• WHAT THE TASK ASKS
Among the lines below, copy each one in which "false" appears.

• Dataset items

%%

(** X22.  Nothing a frame holds gets out of the widget's [onmessage]: it
    throws nothing, leaves the socket, the status and both timers alone,
    and either changes nothing, or sets [pingTime], or writes the one
    parse-error line to the console. *)
Theorem widget_message_is_contained (frame : string) (now : Z) (st : State) :
  let st' := onmessage frame now st in
  uncaught st' = uncaught st
  /\ ws st' = ws st
  /\ status st' = status st
  /\ pingLoop st' = pingLoop st
  /\ interval st' = interval st
  /\ (st' = st
      \/ (exists latency, st' = setPingTime latency st)
      \/ st' = console_write "Error parsing websocket message:" st).
Proof.
  intros st'. subst st'. unfold onmessage.
  destruct (Js.JSON_parse frame) as [event|];
    [|repeat split; auto].
  destruct (handle_event now event st) as [e|st1] eqn:Hh;
    [repeat split; auto|].
  unfold handle_event, Js.bind in Hh.
  repeat match type of Hh with
    | context [match ?x with _ => _ end] => destruct x; try discriminate
    end;
    injection Hh as <-; repeat split; eauto.
Qed.

(** X23.  Unmounting the widget stops it: the socket is neither connecting
    nor open afterwards, both timers are cleared, and no later run of a
    timer changes anything. *)
Theorem widget_unmount_stops_both_timers (st : State)
    (ticks : list (Z * Z + Z)) :
  let fire t :=
    match t with
    | inl (sentAt, createdAt) => PingLoopFires sentAt createdAt
    | inr now => IntervalFires now
    end in
  let st' := step Unmount st in
  pingLoop st' = false
  /\ interval st' = false
  /\ live <$> ws st' <> Some true
  /\ run (map fire ticks) st' = st'.
Proof.
  intros fire st'. subst st'.
  split; [reflexivity|]. split; [reflexivity|]. split.
  - cbn. destruct (ws st) as [[u [] t d]|]; cbn; discriminate.
  - unfold run.
    induction ticks as [|[[a b]|n] ticks IH]; cbn [map foldl];
      [reflexivity|exact IH|exact IH].
Qed.

End WidgetFacts.

Lemma widget_ping_before_open_throws_witness :
  StatusWidget.uncaught
    (StatusWidget.run (H := Frames.runtime)
       (map (fun t => StatusWidget.PingLoopFires t.1 t.2)
          [(500, 500); (1000, 1000)])
       (StatusWidget.step (H := Frames.runtime) StatusWidget.Mount
          (StatusWidget.initial Sample.scenario_gamepad)))
  = (StatusWidget.uncaught
       (StatusWidget.step (H := Frames.runtime) StatusWidget.Mount
          (StatusWidget.initial Sample.scenario_gamepad))
     ++ replicate (length [(500, 500); (1000, 1000)]) Js.InvalidStateError)%list.
Proof.
  apply (widget_ping_before_open_throws (H := Frames.runtime)
           (StatusWidget.step (H := Frames.runtime) StatusWidget.Mount
              (StatusWidget.initial Sample.scenario_gamepad))
           (WebSocketApi.new_WebSocket "ws://localhost:3000/ws")
           [(500, 500); (1000, 1000)]);
    reflexivity.
Defined.
Definition affineFromJacobian (x y z : ptr) : M (ptr * ptr) :=
  zz <- EqZero z ;;
  if zz then (xOut <- new ;; yOut <- new ;; ret (xOut, yOut))
  else
    zinv <- new ;; zinv <- ModInverse zinv z (P curve) ;;
    zinvsq <- new ;; zinvsq <- ModMul zinvsq zinv zinv (P curve) ;;
    xOut <- new ;; xOut <- ModMul xOut x zinvsq (P curve) ;;
    _ <- ModMul zinvsq zinvsq zinv (P curve) ;;
    yOut <- new ;; yOut <- ModMul yOut y zinvsq (P curve) ;;
    ret (xOut, yOut).

Definition doubleJacobian (x y z : ptr) : M (ptr * ptr * ptr) :=
  delta <- new ;; delta <- ModMul delta z z (P curve) ;;
  gamma <- new ;; gamma <- ModMul gamma y y (P curve) ;;
  alpha <- new ;; alpha <- ModSub alpha x delta (P curve) ;;
  alpha2 <- new ;; alpha2 <- ModAdd alpha2 x delta (P curve) ;;
  _ <- ModMul alpha alpha alpha2 (P curve) ;;
  _ <- SetNat alpha2 alpha ;;
  _ <- ModAdd alpha alpha alpha (P curve) ;;
  _ <- ModAdd alpha alpha alpha2 (P curve) ;;
  beta <- ModMul alpha2 x gamma (P curve) ;;
  x3 <- new ;; x3 <- ModMul x3 alpha alpha (P curve) ;;
  eight <- new ;; eight <- SetUint64 eight 8 ;;
  beta8 <- new ;; beta8 <- ModMul beta8 beta eight (P curve) ;;
  _ <- ModSub x3 x3 beta8 (P curve) ;;
  z3 <- new ;; z3 <- ModAdd z3 y z (P curve) ;;
  _ <- ModMul z3 z3 z3 (P curve) ;;
  _ <- ModSub z3 z3 gamma (P curve) ;;
  _ <- ModSub z3 z3 delta (P curve) ;;
  four <- new ;; four <- SetUint64 four 4 ;;
  _ <- ModMul beta beta four (P curve) ;;
  _ <- ModSub beta beta x3 (P curve) ;;
  y3 <- ModMul alpha alpha beta (P curve) ;;
  _ <- ModMul gamma gamma gamma (P curve) ;;
  _ <- ModMul gamma gamma eight (P curve) ;;
  _ <- ModSub y3 y3 gamma (P curve) ;;
  ret (x3, y3, z3).

Definition addJacobian (x1 y1 z1 x2 y2 z2 : ptr) : M (ptr * ptr * ptr) :=
  x3 <- new ;; y3 <- new ;; z3 <- new ;;
  z1z <- EqZero z1 ;;
  if z1z then
    _ <- SetNat x3 x2 ;; _ <- SetNat y3 y2 ;; _ <- SetNat z3 z2 ;;
    ret (x3, y3, z3)
  else
  z2z <- EqZero z2 ;;
  if z2z then
    _ <- SetNat x3 x1 ;; _ <- SetNat y3 y1 ;; _ <- SetNat z3 z1 ;;
    ret (x3, y3, z3)
  else
  z1z1 <- new ;; z1z1 <- ModMul z1z1 z1 z1 (P curve) ;;
  z2z2 <- new ;; z2z2 <- ModMul z2z2 z2 z2 (P curve) ;;
  u1 <- new ;; u1 <- ModMul u1 x1 z2z2 (P curve) ;;
  u2 <- new ;; u2 <- ModMul u2 x2 z1z1 (P curve) ;;
  h <- new ;; h <- ModSub h u2 u1 (P curve) ;;
  xEqual <- EqZero h ;;
  i <- new ;; i <- ModAdd i h h (P curve) ;;
  _ <- ModMul i i i (P curve) ;;
  j <- new ;; j <- ModMul j h i (P curve) ;;
  s1 <- new ;; s1 <- ModMul s1 y1 z2 (P curve) ;;
  _ <- ModMul s1 s1 z2z2 (P curve) ;;
  s2 <- new ;; s2 <- ModMul s2 y2 z1 (P curve) ;;
  _ <- ModMul s2 s2 z1z1 (P curve) ;;
  r <- new ;; r <- ModSub r s2 s1 (P curve) ;;
  yEqual <- EqZero r ;;
  if xEqual && yEqual then doubleJacobian x1 y1 z1
  else
  _ <- ModAdd r r r (P curve) ;;
  v <- new ;; v <- ModMul v u1 i (P curve) ;;
  _ <- SetNat x3 r ;;
  _ <- ModMul x3 x3 x3 (P curve) ;;
  _ <- ModSub x3 x3 j (P curve) ;;
  _ <- ModSub x3 x3 v (P curve) ;;
  _ <- ModSub x3 x3 v (P curve) ;;
  _ <- SetNat y3 r ;;
  _ <- ModSub v v x3 (P curve) ;;
  _ <- ModMul y3 y3 v (P curve) ;;
  _ <- ModMul s1 s1 j (P curve) ;;
  _ <- ModAdd s1 s1 s1 (P curve) ;;
  _ <- ModSub y3 y3 s1 (P curve) ;;
  _ <- ModAdd z3 z1 z2 (P curve) ;;
  _ <- ModMul z3 z3 z3 (P curve) ;;
  _ <- ModSub z3 z3 z1z1 (P curve) ;;
  _ <- ModSub z3 z3 z2z2 (P curve) ;;
  _ <- ModMul z3 z3 h (P curve) ;;
  ret (x3, y3, z3).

%%

• ANSWER SPACE
  pingLoop st' = false
  /\ interval st' = false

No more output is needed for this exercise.